(** * Facts *)

Lemma mapM_total {A B} (f : A -> option B) (g : A -> B) l :
  (forall x, x ∈ l -> f x = Some (g x)) -> mapM f l = Some (g <$> l).
Proof.
  induction l as [|x l IH]; intros Hf; [done|]. cbn [mapM]. rewrite (Hf x) by left. bind_simpl.
  rewrite IH; [done|]. intros y Hy. apply Hf. by right.
Qed.

(** ** Reading what was written *)

Lemma read_glyph u l t : read false (glyph u l ++ t) = read false t ≫= push (u, l).
Proof. by destruct u, l. Qed.

(** A text the terminal shows nothing of. *)
Definition silent (s : list Z) : Prop := forall t, read false (s ++ t) = read false t.

Definition line (white reset : list Z) (row : list (bool * bool)) : list Z :=
  white ++ concat ((fun g => glyph g.1 g.2) <$> row) ++ reset ++ [10].

Lemma read_row row t rows :
  read false t = Some ([] :: rows) ->
  read false (concat ((fun g => glyph g.1 g.2) <$> row) ++ t) = Some (row :: rows).
Proof.
  intros Ht. induction row as [|[u l] row IH]; [done|]. cbn [fmap list_fmap concat fst snd].
  by rewrite <- app_assoc, read_glyph, IH.
Qed.

Lemma read_lines white reset rows :
  silent white -> silent reset -> read false (concat (line white reset <$> rows)) = Some rows.
Proof.
  intros Hw Hr. induction rows as [|row rows IH]; [done|]. cbn [fmap list_fmap concat].
  unfold line at 1. rewrite <- !app_assoc, Hw. apply read_row. by rewrite Hr; cbn; rewrite IH.
Qed.

(** ** What is written *)

Section written.
Context (qrcode : QRcode) (invert : bool) (white reset : list Z).
Context (Hw : 0 <= width qrcode) (Hw2 : width qrcode * width qrcode < 2 ^ 31)
  (Hdata : Z.of_nat (length (data qrcode)) = width qrcode * width qrcode).

Abbreviation light d := (xorb invert (negb d)).

Lemma is_dark_module x y :
  0 <= x < width qrcode -> 0 <= y < width qrcode ->
  is_dark qrcode (y * width qrcode) x = Some (module_at qrcode x y).
Proof.
  intros Hx Hy. unfold module_at. rewrite bool_decide_true by done. unfold is_dark.
  destruct (znth_lt (data qrcode) (y * width qrcode + x)) as [b ->]; [nia|]. done.
Qed.

Lemma module_outside x y :
  ~ (0 <= x < width qrcode /\ 0 <= y < width qrcode) -> module_at qrcode x y = false.
Proof. intros H. unfold module_at. by rewrite bool_decide_false. Qed.

Lemma write_module_spec x y :
  0 <= x < width qrcode -> 0 <= y < width qrcode ->
  write_module qrcode (glyph invert invert) (glyph invert (negb invert)) (glyph (negb invert) invert)
    (glyph (negb invert) (negb invert)) y (y * width qrcode) (y * width qrcode + width qrcode) x =
  Some (glyph (light (module_at qrcode x y)) (light (module_at qrcode x (y + 1)))).
Proof.
  intros Hx Hy. unfold write_module. rewrite is_dark_module by done. bind_simpl.
  assert ((if y <? width qrcode - 1 then is_dark qrcode (y * width qrcode + width qrcode) x else Some false)
    = Some (module_at qrcode x (y + 1))) as ->.
  { destruct (Z.ltb_spec y (width qrcode - 1)).
    - replace (y * width qrcode + width qrcode) with ((y + 1) * width qrcode) by lia.
      apply is_dark_module; lia.
    - by rewrite module_outside by lia. }
  bind_simpl. by destruct (module_at qrcode x y), (module_at qrcode x (y + 1)), invert.
Qed.

Lemma write_row_spec y :
  0 <= y < width qrcode ->
  mapM (write_module qrcode (glyph invert invert) (glyph invert (negb invert)) (glyph (negb invert) invert)
    (glyph (negb invert) (negb invert)) y (y * width qrcode) (y * width qrcode + width qrcode))
    (seqZ 0 (width qrcode)) =
  Some ((fun x => glyph (light (module_at qrcode x y)) (light (module_at qrcode x (y + 1))))
    <$> seqZ 0 (width qrcode)).
Proof.
  intros Hy. apply mapM_total. intros x Hx%elem_of_seqZ. apply write_module_spec; [lia|done].
Qed.

(** Columns outside of the code are light. *)
Lemma light_columns y m n :
  (forall x, m <= x < m + n -> module_at qrcode x y = false /\ module_at qrcode x (y + 1) = false) ->
  concat ((fun g => glyph g.1 g.2) <$> ((fun x => (light (module_at qrcode x y),
    light (module_at qrcode x (y + 1)))) <$> seqZ m n)) = fputs_times n (glyph (negb invert) (negb invert)).
Proof.
  intros Ho. unfold fputs_times. f_equal. rewrite <- list_fmap_compose.
  rewrite (const_fmap _ _ (glyph (negb invert) (negb invert))); [by rewrite length_seqZ|].
  intros i x Hx%list_elem_of_lookup_2%elem_of_seqZ. simpl. destruct (Ho x) as [-> ->]; [lia|].
  by destruct invert.
Qed.

Lemma margin_line y :
  y + 1 < 0 \/ width qrcode <= y ->
  writeUTF8_margin (width qrcode + margin * 2) white reset (glyph (negb invert) (negb invert)) =
  line white reset (picture_line qrcode invert y).
Proof.
  intros Hy. unfold writeUTF8_margin, line, picture_line. change (margin / 2) with 1.
  rewrite light_columns by (intros x Hx; split; apply module_outside; lia).
  apply app_nil_r.
Qed.

Lemma data_line y :
  0 <= y < width qrcode ->
  white ++ fputs_times margin (glyph (negb invert) (negb invert)) ++
    concat ((fun x => glyph (light (module_at qrcode x y)) (light (module_at qrcode x (y + 1))))
      <$> seqZ 0 (width qrcode)) ++
    fputs_times margin (glyph (negb invert) (negb invert)) ++ reset ++ [10] =
  line white reset (picture_line qrcode invert y).
Proof.
  intros Hy. unfold line, picture_line.
  replace (width qrcode + margin * 2) with (margin + (width qrcode + margin)) by lia.
  rewrite !seqZ_app by (unfold margin; lia). rewrite !fmap_app, !concat_app, <- !app_assoc.
  rewrite (light_columns y (- margin) margin) by
    (intros x Hx; split; apply module_outside; unfold margin in *; lia).
  replace (- margin + margin + width qrcode) with (width qrcode) by lia.
  rewrite (light_columns y (width qrcode) margin) by
    (intros x Hx; split; apply module_outside; unfold margin in *; lia).
  do 2 f_equal. by rewrite <- !list_fmap_compose.
Qed.

Lemma write_rows_spec fuel : forall k,
  0 <= k <= (width qrcode + 1) / 2 -> (width qrcode + 1) / 2 - k < Z.of_nat fuel ->
  write_rows fuel qrcode white reset (glyph invert invert) (glyph invert (negb invert))
    (glyph (negb invert) invert) (glyph (negb invert) (negb invert)) (2 * k) =
  Some (concat (line white reset <$> ((fun k => picture_line qrcode invert (2 * k)) <$>
    seqZ k ((width qrcode + 1) / 2 - k)))).
Proof.
  pose proof (Z.div_mod (width qrcode + 1) 2 ltac:(lia)) as Hdiv.
  pose proof (Z.mod_pos_bound (width qrcode + 1) 2 ltac:(lia)) as Hmod.
  induction fuel as [|fuel IH]; intros k Hk Hf; [lia|]. cbn [write_rows].
  destruct (Z.ltb_spec (2 * k) (width qrcode)) as [Hl|Hl].
  - assert ((- 2 ^ 31 <=? 2 * k * width qrcode) && (2 * k * width qrcode <? 2 ^ 31) = true) as ->.
    { apply andb_true_iff. rewrite Z.leb_le, Z.ltb_lt. nia. }
    cbn [require]. bind_simpl. rewrite write_row_spec by lia. bind_simpl.
    replace (2 * k + 2) with (2 * (k + 1)) by lia. rewrite IH by lia. bind_simpl.
    rewrite (seqZ_cons k) by lia. cbn [fmap list_fmap concat]. rewrite <- data_line by lia.
    rewrite <- !app_assoc. repeat f_equal; lia.
  - rewrite seqZ_nil by lia. done.
Qed.
Lemma picture_lines :
  concat (line white reset <$> picture qrcode invert) =
  writeUTF8_margin (width qrcode + margin * 2) white reset (glyph (negb invert) (negb invert)) ++
  concat (line white reset <$> ((fun k => picture_line qrcode invert (2 * k)) <$>
    seqZ 0 ((width qrcode + 1) / 2))) ++
  writeUTF8_margin (width qrcode + margin * 2) white reset (glyph (negb invert) (negb invert)).
Proof.
  pose proof (Z.div_mod (width qrcode + 1) 2 ltac:(lia)) as Hdiv.
  pose proof (Z.mod_pos_bound (width qrcode + 1) 2 ltac:(lia)) as Hmod.
  unfold picture. change (- (margin / 2)) with (-1).
  replace ((width qrcode + 1) / 2 + margin) with (1 + ((width qrcode + 1) / 2 + 1)) by (unfold margin; lia).
  rewrite (seqZ_app (-1) 1) by lia. rewrite seqZ_app by lia. rewrite !fmap_app, !concat_app.
  change (-1 + 1) with 0. rewrite Z.add_0_l, (seqZ_cons (-1)), (seqZ_cons ((width qrcode + 1) / 2)) by lia.
  rewrite !seqZ_nil by lia. cbn [fmap list_fmap concat]. rewrite !app_nil_r.
  f_equal; [|f_equal]; symmetry; apply margin_line; lia.
Qed.
End written.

++++++++++++++++++++

# Activity
Quote the data above from the line containing "replace (- margin" to the line containing "induction fuel as", inclusive, and stop.

# Answer below
  replace (- margin + margin + width qrcode) with (width qrcode) by lia.
  rewrite (light_columns y (width qrcode) margin) by
    (intros x Hx; split; apply module_outside; unfold margin in *; lia).
  do 2 f_equal. by rewrite <- !list_fmap_compose.
Qed.

Lemma write_rows_spec fuel : forall k,
  0 <= k <= (width qrcode + 1) / 2 -> (width qrcode + 1) / 2 - k < Z.of_nat fuel ->
  write_rows fuel qrcode white reset (glyph invert invert) (glyph invert (negb invert))
    (glyph (negb invert) invert) (glyph (negb invert) (negb invert)) (2 * k) =
  Some (concat (line white reset <$> ((fun k => picture_line qrcode invert (2 * k)) <$>
    seqZ k ((width qrcode + 1) / 2 - k)))).
Proof.
  pose proof (Z.div_mod (width qrcode + 1) 2 ltac:(lia)) as Hdiv.
  pose proof (Z.mod_pos_bound (width qrcode + 1) 2 ltac:(lia)) as Hmod.
  induction fuel as [|fuel IH]; intros k Hk Hf; [lia|]. cbn [write_rows].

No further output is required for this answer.